While Tim Boyle, ’71, was earning his journalism degree at the University of Oregon, his aunt was a member of the UO research teams that were making pioneering strides in the life sciences.

Now, the Columbia Sportswear CEO and his wife, Mary, have made a $10 million gift that greatly supports and expands UO’s groundbreaking work in that same arena. The gift will endow funding for the UO’s aquatic animal care facility, fund the acquisition of state-of-the art instruments and expand facilities dedicated to genomics research.

Tim and Mary Boyle “Tim and Mary Boyle, through this generous gift, are supporting our scientists to do work that will change the world,” UO President Michael Schill said. “This investment in our future helps fuel our strategic effort to grow our research capabilities and supports the facilities, equipment and resources our faculty members and scientists need. Not everyone would make a gift to support the basic sciences in the way that Tim and Mary Boyle have done. We’re incredibly grateful.”

The Boyles’ gift is the largest donation the UO has ever received to enhance the university’s aquatic animal care facility — the bedrock of life sciences research at the university. The path-breaking work of UO professor George Streisinger and his colleagues in the 1970s established the zebrafish as a powerful model organism for vertebrate research in understanding human development.

That research attracted Boyle’s aunt, Hildegard Lamfrom, who had been a member of Nobel Prize-winning teams directed by Linus Pauling at California Institute of Technology and James Watson and Francis Crick at the University of Cambridge.

The UO’s aquatic animal care facility at the center of that research became the standard-bearer for similar facilities worldwide.

“I’ve been around the university’s scientists, and I’ve always been impressed by the investments the university has made there,” Tim Boyle said. “The results have been outstanding.
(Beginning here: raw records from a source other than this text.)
Lemma rollback_effect now f r' x :
  rollback_before_running now o f r = (r', x) ->
  own_effect o r r' (fun s => match x with
    | Ok _ => gone o s
    | Err _ => poisoned r = true \/ b = false
    end).
Proof.
  unfold rollback_before_running. intros E.
  destruct (release_failed_owner now o r) as [r1 y] eqn:Er.
  apply release_effect in Er as [Hp Hn Hf Hsub Hown].
  destruct Hown as [[-> ?]|[([t ->] & Hb & _)|[Hp' [e ->]]]]; simplify_eq;
    by apply own_effect_publish; split; auto.
Qed.

Lemma publish_running_effect now s l c r' x :
  publish_running now o s l c r = (r', x) ->
  own_effect o r r' (fun s => owned s o (match x with Ok _ => false | Err _ => b end)).
Proof.
  unfold publish_running. destruct (store_running now o s l c r) as [r1 y] eqn:Es. intros E.
  assert (Heff : own_effect o r r1 (fun s => owned s o (match y with Ok _ => false | Err _ => b end))).
  { destruct (poisoned r) eqn:Hp; [|by eapply store_running_owned].
    unfold store_running, locked in Es. rewrite Hp in Es.
    repeat case_match; simplify_eq; by apply own_effect_same. }
  destruct y; simplify_eq; [by apply own_effect_publish | done].
Qed.

Lemma finish_effect now later s r' x :
  finish_snapshot now later o s r = (r', x) ->
  own_effect o r r' (fun s => match x with Ok _ => stored o s | Err _ => owned s o b end).
Proof.
  intros Es. destruct (poisoned r) eqn:Hp; [|by eapply finish_owned].
  unfold finish_snapshot, locked in Es. rewrite Hp in Es.
  repeat case_match; simplify_eq; by apply own_effect_same.
Qed.

End OwnedOps.

Lemma finish_inner_effect o b r now later failed s r' x :
  reg_ok later (st r) -> owned (st r) o b ->
  finish_inner now later failed o s r = (r', x) ->
  own_effect o r r' (fun s => match x with Ok _ => stored o s | Err _ => True end).
Proof.
  unfold finish_inner. intros Hok Ho. pose proof (finish_reg_ok now later o s r Hok) as Hok1.
  destruct (finish_snapshot now later o s r) as [r1 y] eqn:Es.
  pose proof (finish_effect o b r (ok_inv _ _ Hok) Ho _ _ _ _ _ Es) as Heff.
  destruct y as [p|e]; intros E; simplify_eq; [done|].
  destruct (fail_inner failed o (internal_failure e) r1) as [r2 obs] eqn:Ef.
  eapply own_effect_trans; [done|]. eapply own_effect_impl; [|done].
  eapply (fail_effect o b r1 (ok_inv _ _ Hok1)); [by destruct Heff | done].
Qed.

(** ** The registry and the threads *)

(** RUNNING is not stored while one of these actions is to come. *)
Fixpoint before_running (prog : list Action) : bool :=
  match prog with
  | [] => false
  | (AAcquire | ARollbackFull | ADropOwner | AStart | AExecute _ | APublishRunning _ _ _ _
     | ARollback _ | ACompletion _ false | AFinish _ false) :: _ => true
  | (AAwait | AFail _ | ACompletion _ true | AFinish _ true) :: _ => false
  | _ :: rest => before_running rest
  end.

Definition resolved (f : State) (j : Job) (s : RegistryState) : Prop :=
  gone (j_owner j) s \/ stored (j_owner j) s \/ is_fail_stopping f = true \/ ADropActive ∈ j_prog j.

(** What an action of a thread does to the registry. *)
Record reg_effect (sh sh' : Shared) (j j' : Job) : Prop := {
  re_effect : own_effect (j_owner j) (reg sh) (reg sh') (fun s =>
    (j_live j' = true -> owned s (j_owner j) (before_running (j_prog j')))
    /\ (j_live j = true -> j_live j' = false -> poisoned (reg sh) = false ->
        resolved (fs sh') j' s));
  re_live : j_live j' = true -> j_live j = true;
  re_idle : j_live j = false -> st (reg sh') = st (reg sh)
}.

Lemma owned_mono s o b b' : (b' = true -> b = true) -> owned s o b -> owned s o b'.
Proof. intros Hb (q & ? & ? & ? & ? & Hn). exists q. repeat (split; [done|]). auto. Qed.

Lemma before_completion id r ran :
  before_running (completion_actions id r ran) = true -> ran = false.
Proof. destruct r, ran; simpl; repeat case_match; done. Qed.

(** An action that leaves the registry's state alone. *)
Lemma reg_effect_same sh sh' j j' :
  st (reg sh') = st (reg sh) -> poisoned (reg sh') = poisoned (reg sh) ->
  next_signal (heap (reg sh')) = next_signal (heap (reg sh)) ->
  j_live j' = j_live j ->
  (before_running (j_prog j') = true -> before_running (j_prog j) = true) ->
  (j_live j = true -> owned (st (reg sh)) (j_owner j) (before_running (j_prog j))) ->
  reg_effect sh sh' j j'.
Proof.
  intros Hs Hp Hn Hl Hb Ho. split; [|congruence | done].
  split; [done | done | rewrite Hs; apply frame_refl | by rewrite Hs|]. rewrite Hl, Hs. split; [|congruence].
  intros E. eapply owned_mono; eauto.
Qed.

(** An action that resolves the owner. *)
Lemma reg_effect_resolve sh sh' j j' P :
  j_live j = true -> j_live j' = false ->
  own_effect (j_owner j) (reg sh) (reg sh') P ->
  (forall s, P s -> poisoned (reg sh) = false -> resolved (fs sh') j' s) ->
  reg_effect sh sh' j j'.
Proof.
  intros Hl Hl' Heff HP. split; [|congruence | congruence].
  eapply own_effect_impl; [done|]. intros s Ps. split; [congruence | auto].
Qed.

(** Closes the goals [resolved] with what the registry operation gave. *)
Ltac solve_resolved :=
  match goal with
  | Hg : gone _ _ |- _ => by left
  | Hg : stored _ _ |- _ => by right; left
  | Hg : _ -> _ = true -> gone _ _ |- _ => by left; apply Hg
  | Hs : _ \/ ADropActive ∈ _ |- _ => by right; right
  | |- _ \/ _ \/ _ \/ ADropActive ∈ _ :: _ =>
      right; right; right; apply list_elem_of_In; simpl; by auto
  end.

Section RegEffect.
Context (settings : FailStopSettings).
I wanted to make sure that continued.”

“We are thrilled to receive this gift from the Boyles, which is a real investment in the future of scientific research here at the University of Oregon and throughout the state,” said Judith Eisen, a UO developmental biologist and  internationally recognized leader in the use of zebrafish in basic biomedical research.

The Boyles’ gift will also support immediate investments in a new generation of high-powered microscopes and DNA-sequencing technologies, which will speed research progress and provide the tools that will retain top scientists and attract new faculty.
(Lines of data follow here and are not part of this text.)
(* ===== verification/Spawn.v ===== *)
(** The direct child of an execution, [linux-runtime/src/executor]: the command
    prepared for it ([spawn.rs]), its creation inside the job's control group
    behind a start gate, the wait for its end ([wait.rs]) and the ways to get
    rid of it ([cleanup.rs]). *)

From S2P Require Import Prelude RustStr Deadline Capture Policy Task Lifecycle FailStop.
From S2P Require Import Submission World Cgroup.
From Stdlib Require Import Ascii.
From stdpp Require Import sorting.

Open Scope string_scope.
Open Scope Z_scope.

(** ** Prepared commands *)

Inductive ExecutorError :=
| EmptyCommand
| NulByte
| ProgramNotAbsolute (program : string)
| WorkingDirectoryNotAbsolute (path : string)
| InvalidEnvironmentKey (key : string)
| ExecPipe (source : IoErr)
| StartGatePipe (source : IoErr)
| StartGateSignal (source : IoErr)
| StartGateAlreadyResolved
| OutputPipe (stream : string) (source : IoErr)
| OutputReaderStart (stream : string) (source : IoErr)
| Clone (source : IoErr)
| WaitFailed (source : IoErr)
| InvalidExecPayload
| OutputFailed (e : CaptureError).

Inductive PreparedExecutable := PreparedPath (path : string) | PreparedDescriptor (fd : Z).
Record PreparedCommand := MkPreparedCommand {
  prepared_executable : PreparedExecutable;
  prepared_argv : list string;
  prepared_environment : list string;
  prepared_working_directory : string
}.

Definition is_absolute (path : string) : bool := starts_with "/" path.
(** [CString::new]. *)
Definition cstring (s : string) : result ExecutorError string :=
  if contains_nul s then Err NulByte else Ok s.

Definition environment_entry (kv : string * string) : result ExecutorError string :=
  let '(key, value) := kv in
  if str_is_empty key || str_contains_char "="%char key then Err (InvalidEnvironmentKey key)
  else cstring (key +:+ "=" +:+ value).

(** [BTreeMap] iterates in key order. *)
Definition key_le {A} (a b : string * A) : Prop := String.leb a.1 b.1 = true.
#[export] Instance key_le_dec {A} (a b : string * A) : Decision (key_le a b).
Proof. unfold key_le. apply _. Defined.
Definition btree_entries {A} (m : gmap string A) : list (string * A) :=
  merge_sort key_le (map_to_list m).

Definition prepare (executable : PreparedExecutable) (command : list string)
    (dir : string) (env : gmap string string) : result ExecutorError PreparedCommand :=
  if negb (is_absolute dir) then Err (WorkingDirectoryNotAbsolute dir)
  else
    args ← collect_results cstring command;
    entries ← collect_results environment_entry (btree_entries env);
    wd ← cstring dir;
    Ok (MkPreparedCommand executable args entries wd).

(** [PreparedCommand::new]. *)
Definition prepared_new (command : list string) (dir : string) (env : gmap string string) :
  result ExecutorError PreparedCommand :=
  match command with
  | [] => Err EmptyCommand
  | program :: _ =>
      if negb (is_absolute program) then Err (ProgramNotAbsolute program)
      else
        path ← cstring program;
        prepare (PreparedPath path) command dir env
  end.
Definition prepared_new_pinned (fd : Z) (command : list string) (dir : string)
    (env : gmap string string) : result ExecutorError PreparedCommand :=
  match command with
  | [] => Err EmptyCommand
  | _ => prepare (PreparedDescriptor fd) command dir env
  end.

(** ** Processes *)

Record PendingProcess := MkPending {
  pending_pid : Z;
  start_write_end : bool;    (* the write end of the start pipe is still open *)
  pending_readers : bool;    (* the readers are still its own *)
  reaped : bool
}.
Record StartCommittedProcess := MkCommitted { committed_pid : Z }.
Record SpawnedProcess := MkSpawned { spawned_pid : Z }.
Record ExecFailure := MkExecFailure { fail_pid : Z; errno : Z; fail_output : CapturedOutput }.
Inductive SpawnOutcome :=
| OutStarted (p : SpawnedProcess)
| OutExecFailed (f : ExecFailure).
Inductive WaitOutcome := WaitExited (e : ProcessExit) | WaitTimedOut.

(** An [i32] in native byte order, little endian. *)
Definition i32_from_ne_bytes (bs : list Z) : Z :=
  match bs with
  | [b0; b1; b2; b3] =>
      let u := b0 + 256 * b1 + 65536 * b2 + 16777216 * b3 in
      if u <? 2147483648 then u else u - 4294967296
  | _ => 0
  end.

Section Spawn.
Context (settings : FailStopSettings) `{Kernel} `{WaitMacros}.

Definition pipe_op (err : IoErr -> ExecutorError) : M (result ExecutorError unit) :=
  r ← make_pipes settings; mret (map_err err r).

(** [OutputReaders::start]: two threads; when the second one cannot be started
    the first is joined. *)
Definition output_readers_start : M (result ExecutorError unit) :=
  first ← start_readers settings;
  match first with
  | Err e => mret (Err (OutputReaderStart "stdout" e))
  | Ok _ =>
      second ← start_readers settings;
      match second with
      | Err e => _ ← join_readers settings; mret (Err (OutputReaderStart "stderr" e))
      | Ok _ => mret (Ok ())
      end
  end.

(** [spawn_in_cgroup]: pipes, readers, then [clone3] into the control group. *)
Definition spawn_in_cgroup : M (result ExecutorError PendingProcess) :=
  _ ←? pipe_op ExecPipe;
  _ ←? pipe_op StartGatePipe;
  _ ←? pipe_op StartGatePipe;
  _ ←? pipe_op (OutputPipe "stdout");
  _ ←? pipe_op (OutputPipe "stderr");
  _ ←? pipe_op (OutputPipe "stdout");
  _ ←? pipe_op (OutputPipe "stderr");
  _ ←? output_readers_start;
  cloned ← clone3 settings;
  match cloned with
  | Err e => _ ← join_readers settings; mret (Err (Clone e))
  | Ok pid => mret (Ok (MkPending pid true true false))
  end.

(** [commit_start_signal], under the coordinator's lock. *)
Definition commit_start_signal (p : PendingProcess) (n : nat) (w : World) :
  result ExecutorError unit * World :=
  if start_write_end p then
    let '(r, w1) := start_byte n w in (map_err StartGateSignal r, w1)
  else (Err StartGateAlreadyResolved, w).

Definition wait_nohang : M (result ExecutorError (option ProcessExit)) :=
  r ← waitpid_nohang settings;
  mret (match r with
        | Ok (Some status) => Ok (Some (decode_wait_status status))
        | Ok None => Ok None
        | Err e => Err (WaitFailed e)
        end).
Definition wait_blocking : M (result ExecutorError ProcessExit) :=
  r ← waitpid_blocking settings;
  mret (match r with
        | Ok status => Ok (decode_wait_status status)
        | Err e => Err (WaitFailed e)
        end).

(** [reap_after_kill_until]. *)
Definition reap_turn (d : MonotonicDeadline) : M (result ExecutorError ProcessExit + Z) :=
  status ← wait_nohang;
  match status with
  | Err e => mret (inl (Err e))
  | Ok (Some exit) => mret (inl (Ok exit))
  | Ok None => left_or settings d (Err (WaitFailed TimedOutErr))
  end.
Definition reap_after_kill_until (d : MonotonicDeadline) : M (result ExecutorError ProcessExit) :=
  poll_until settings d (reap_turn d) (Err (WaitFailed TimedOutErr)).

(** The loop of [PendingProcess::abort_until]: an error of [waitpid] ends it at
    once, a timeout is an error after the readers are joined. *)
Definition abort_turn (d : MonotonicDeadline) :
  M (result ExecutorError (result ExecutorError ProcessExit) + Z) :=
  status ← wait_nohang;
  match status with
  | Err e => mret (inl (Err e))
  | Ok (Some exit) => mret (inl (Ok (Ok exit)))
  | Ok None => left_or settings d (Ok (Err (WaitFailed TimedOutErr)))
  end.
Definition join_own_readers (p : PendingProcess) : M unit :=
  if pending_readers p then join_readers settings else mret ().
Definition abort_until (p : PendingProcess) (d : MonotonicDeadline) :
  M (PendingProcess * result ExecutorError unit) :=
  let p1 := MkPending (pending_pid p) false (pending_readers p) (reaped p) in
  _ ← kill_child settings;
  waited ← poll_until settings d (abort_turn d) (Ok (Err (WaitFailed TimedOutErr)));
  match waited with
  | Err e => mret (p1, Err e)
  | Ok wait_result =>
      _ ← join_own_readers p1;
      mret (MkPending (pending_pid p) false false (reaped p || is_ok wait_result),
            match wait_result with Ok _ => Ok () | Err e => Err e end)
  end.

(** [PendingProcess::stop_and_reap], from its [Drop]. *)
Definition drop_pending (p : PendingProcess) : M unit :=
  if reaped p then mret ()
  else
    _ ← kill_child settings;
    _ ← wait_blocking;
    join_own_readers p.

(** [StartCommittedProcess::stop_and_reap]. *)
Definition committed_stop_and_reap : M (result ExecutorError unit) :=
  _ ← kill_child settings;
  waited ← wait_blocking;
  _ ← join_readers settings;
  mret (match waited with Ok _ => Ok () | Err e => Err e end).

(** [wait_for_exec]: an empty report is a started program, four bytes are the
    error number of the child. *)
Definition wait_for_exec (p : StartCommittedProcess) : M (result ExecutorError SpawnOutcome) :=
  report ← read_exec_report settings;
  match report with
  | Err e =>
      _ ←? committed_stop_and_reap;
      mret (Err (ExecPipe e))
  | Ok payload =>
      match payload with
      | [] => mret (Ok (OutStarted (MkSpawned (committed_pid p))))
      | _ =>
          if (length payload =? 4)%nat then
            waited ← wait_blocking;
            output ← collect settings;
            mret (_ ← waited;
                  out ← map_err OutputFailed output;
                  Ok (OutExecFailed (MkExecFailure (committed_pid p) (i32_from_ne_bytes payload) out)))
          else
            _ ← wait_blocking;
            _ ← join_readers settings;
            mret (Err InvalidExecPayload)
      end
  end.

Definition finish_output_until (d : MonotonicDeadline) : M (result ExecutorError CapturedOutput) :=
  r ← collect settings; mret (map_err OutputFailed r).

End Spawn.

(** ** What is executed *)

Lemma cstring_Ok s v : cstring s = Ok v <-> v = s /\ contains_nul s = false.
Proof.
  unfold cstring. destruct (contains_nul s); split; try done; [by intros [_ ?] | by intros [= <-] |].
  by intros [-> _].
Qed.

Lemma collect_cstring l bs :
  collect_results cstring l = Ok bs <-> bs = l /\ Forall (fun s => contains_nul s = false) l.
Proof.
  rewrite collect_results_Ok. split.
  - induction 1 as [|a b l bs Hb _ [-> IH]]; [done|]. apply cstring_Ok in Hb as [-> Hn]. auto.
  - intros [-> Hl]. induction Hl; constructor; [by apply cstring_Ok | done].
Qed.

Definition entry_text (kv : string * string) : string := kv.1 +:+ "=" +:+ kv.2.
(** A key names one variable, and neither it nor its value ends early. *)
Definition entry_ok (kv : string * string) : Prop :=
  kv.1 <> EmptyString /\ str_contains_char "="%char kv.1 = false /\ contains_nul (entry_text kv) = false.

Lemma environment_entry_Ok kv e : environment_entry kv = Ok e <-> e = entry_text kv /\ entry_ok kv.
Proof.
  destruct kv as [k v]. unfold environment_entry, entry_ok, entry_text. simpl.
  destruct k as [|c k]; simpl; [by split; [|intros (_ & ? & _)]|].
  destruct (str_contains_char "="%char (String c k)) eqn:E; simpl.
  - split; [done|]. by intros (_ & _ & ? & _).
  - rewrite cstring_Ok. split; [intros [-> ?]; done | intros (-> & _ & _ & ?); done].
Qed.

Lemma collect_entries l es :
  collect_results environment_entry l = Ok es <-> es = map entry_text l /\ Forall entry_ok l.
Proof.
  rewrite collect_results_Ok. split.
  - induction 1 as [|a b l bs Hb _ [-> IH]]; [done|]. apply environment_entry_Ok in Hb as [-> Hn].
    split; [done | by constructor].
  - intros [-> Hl]. induction Hl; constructor; [by apply environment_entry_Ok | done].
Qed.

Lemma btree_entries_perm {A} (m : gmap string A) : btree_entries m ≡ₚ map_to_list m.
Proof. unfold btree_entries. apply merge_sort_Permutation. Qed.

Lemma btree_entries_to_map {A} (m : gmap string A) : list_to_map (btree_entries m) = m.
Proof.
  trans (list_to_map (map_to_list m) : gmap string A); [|apply list_to_map_to_list].
  apply list_to_map_proper; [|apply btree_entries_perm].
  rewrite btree_entries_perm. apply NoDup_fst_map_to_list.
Qed.

Lemma entry_decodes kv :
  str_contains_char "="%char kv.1 = false -> split_once "="%char (entry_text kv) = Some kv.
Proof.
  destruct kv as [k v]. unfold entry_text. simpl. induction k as [|c k IH]; simpl; [done|].
  unfold str_contains_char. simpl. intros [Hc Hk]%orb_false_iff.
  replace (char_eqb c "="%char) with false by (unfold char_eqb in *; by rewrite Ascii.eqb_sym).
  by rewrite IH.
Qed.

Lemma prepare_Ok x command dir env p :
  prepare x command dir env = Ok p <->
  is_absolute dir = true /\ Forall (fun s => contains_nul s = false) (dir :: command)
  /\ Forall entry_ok (btree_entries env)
  /\ p = MkPreparedCommand x command (map entry_text (btree_entries env)) dir.
Proof.
  unfold prepare. destruct (is_absolute dir); simpl; [|by split; [|intros [? _]]]. split.
  - intros Hp. open_ok.
    repeat match goal with
    | H : collect_results cstring _ = Ok _ |- _ => apply collect_cstring in H as [-> ?]
    | H : collect_results environment_entry _ = Ok _ |- _ => apply collect_entries in H as [-> ?]
    | H : cstring _ = Ok _ |- _ => apply cstring_Ok in H as [-> ?]
    end. split_and!; auto.
  - intros (_ & [Hd Hc]%Forall_cons_1 & He & ->).
    rewrite (proj2 (collect_cstring command command)) by done. simpl.
    rewrite (proj2 (collect_entries _ _)) by (split; [reflexivity | done]). simpl.
    by rewrite (proj2 (cstring_Ok dir dir)).
Qed.

Lemma entries_ok_iff env :
  Forall entry_ok (btree_entries env) <-> map_Forall (fun k v => entry_ok (k, v)) env.
Proof.
  rewrite btree_entries_perm, map_Forall_to_list. apply Forall_iff. by intros [k v].
Qed.

Lemma entries_decode env :
  Forall entry_ok (btree_entries env) ->
  list_to_map (omap (split_once "="%char) (map entry_text (btree_entries env))) = env.
Proof.
  intros He.
  assert (Hd : omap (split_once "="%char) (map entry_text (btree_entries env)) = btree_entries env).
  { induction He as [|kv l [_ [Hk _]] _ IH]; [done|].
    cbn [map omap list_omap]. rewrite entry_decodes by done. f_equal. exact IH. }
  rewrite Hd. apply btree_entries_to_map.
Qed.

(** The command as the program will see it. *)
Definition prepared_form (command : list string) (dir : string) (env : gmap string string)
    (p : PreparedCommand) : Prop :=
  exists program rest,
    command = program :: rest /\ is_absolute program = true /\ is_absolute dir = true
    /\ Forall (fun s => contains_nul s = false) (dir :: command)
    /\ map_Forall (fun k v => entry_ok (k, v)) env
    /\ p = MkPreparedCommand (PreparedPath program) command (map entry_text (btree_entries env)) dir.

Lemma prepared_new_Ok command dir env p :
  prepared_new command dir env = Ok p <-> prepared_form command dir env p.
Proof.
  unfold prepared_new, prepared_form. destruct command as [|program rest].
  { split; [done | by intros (? & ? & ? & _)]. }
  destruct (is_absolute program) eqn:Ea; simpl.
  2:{ split; [done|]. intros (? & ? & [= <- <-] & ? & _). congruence. }
  split.
  - intros Hp. apply bind_Ok_inv in Hp as (path & Hp & Hr). apply cstring_Ok in Hp as [-> Hn].
    apply prepare_Ok in Hr as (? & ? & ?%entries_ok_iff & ->). exists program, rest. auto 8.
  - intros (? & ? & [= <- <-] & _ & Hd & Hf & He%entries_ok_iff & ->).
    rewrite (proj2 (cstring_Ok program program)); simpl; [by apply prepare_Ok|].
    split; [done|]. by apply Forall_cons_1 in Hf as [_ [? _]%Forall_cons_1].
Qed.

(** a command is prepared for execution exactly when its program and its
    working directory are absolute, no argument, entry or directory holds a NUL
    byte, and every environment name is nonempty without an equals sign; the
    program is then started with the very arguments and directory asked for,
    and the environment it reads back from its entries is the requested one
    and nothing else. *)
Theorem prepared_command_exact command dir env p :
  (prepared_new command dir env = Ok p <-> prepared_form command dir env p)
  /\ (prepared_new command dir env = Ok p ->
      list_to_map (omap (split_once "="%char) (prepared_environment p)) = env).
Proof.
  split; [apply prepared_new_Ok|].
  intros (? & ? & _ & _ & _ & _ & He%entries_ok_iff & ->)%prepared_new_Ok. by apply entries_decode.
Qed.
In addition, those tools will boost research in the state as a whole by enhancing UO resources used in collaboration with Oregon State, Portland State and Oregon Health & Science University.

“What we want to foster with this gift is aiding the University of Oregon, and its goals, as well as those of other institutions,” Boyle said. “We think this is important for the university, and something we’d like to support.”
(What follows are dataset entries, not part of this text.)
(** [run_task]; [finished_at] is the wall clock at the end. *)
Definition run_task (cfg : TaskRunConfig) (finished_at : string) :
  M (result TaskRunFailure TaskSnapshot) :=
  stopping ← fs_is_stopping settings;
  if (stopping : bool)
  then mret (Err (MkTaskRunFailure (error_text CleanupUncertain) OtherFailure false true))
  else
    let '(MkPlan command budget) := trc_plan cfg in
    match prepare_resolved_command command with
    | Err e => mret (Err (with_reusable_capacity (error_text e)))
    | Ok _ =>
        r ← execute settings true
              (MkExecutionConfig (trc_task_id cfg) (cgroup_limits budget) (wall_timeout budget)
                 (trc_cleanup_timeout cfg) (trc_start_wall_clock cfg))
              (publish_running_closure cfg budget);
        match r with
        | Err failure =>
            _ ← (if block_future_runs failure
                 then _ ← fs_activate settings (core_report failure); mret ()
                 else mret ());
            mret (Err (MkTaskRunFailure (error_text (core_error failure)) (core_kind failure)
                         (negb (block_future_runs failure)) (core_cleanup_complete failure)))
        | Ok cleaned =>
            let start := cr_start_time cleaned in
            let lifecycle := lifecycle_running (trc_task_id cfg) (trc_submitted_at cfg)
                               (wall_clock start) (monotonic start) in
            finished ← instant_now settings;
            let completion := MkCompletionData (cr_evidence cleaned) (cr_control cleaned)
                                (cr_stats cleaned) (cr_output cleaned) (cr_daemon_error cleaned) in
            mret (match (complete_inner lifecycle completion finished_at finished).2 with
                  | Err e => Err (with_reusable_capacity (error_text (TaskLifecycleError (lifecycle_text e))))
                  | Ok payload => map_err with_reusable_capacity (require_finished payload)
                  end)
        end
    end.

End Runner.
This gift is the latest from the Boyle family in support of the UO’s academic mission. The Boyles have given to the UO’s School of Journalism and Communication and the Lundquist College of Business’ New Venture Championship program and established the Tim and Mary Boyle Chair in Materials Studies and Product Design in the School of Architecture and Allied Arts.

The Boyles both attended the UO in the early 1970s. Tim Boyle studied business and earned a degree in journalism, and Mary Boyle majored in fine and applied arts. One of Oregon’s strongest champions for education, Tim Boyle has served as a trustee for the UO Foundation and co-chaired the university’s last major fundraising campaign.

The Boyles’ gift is the largest to the university since Schill took office in July 2015. It brings the total raised to date for the UO’s fundraising campaign to $934 million, near the midpoint of its $2 billion goal.

“Tim and Mary Boyle have been great supporters of the University of Oregon for years,” said Schill. “I’m proud of both of them, I’m proud to call them alumni of this school.”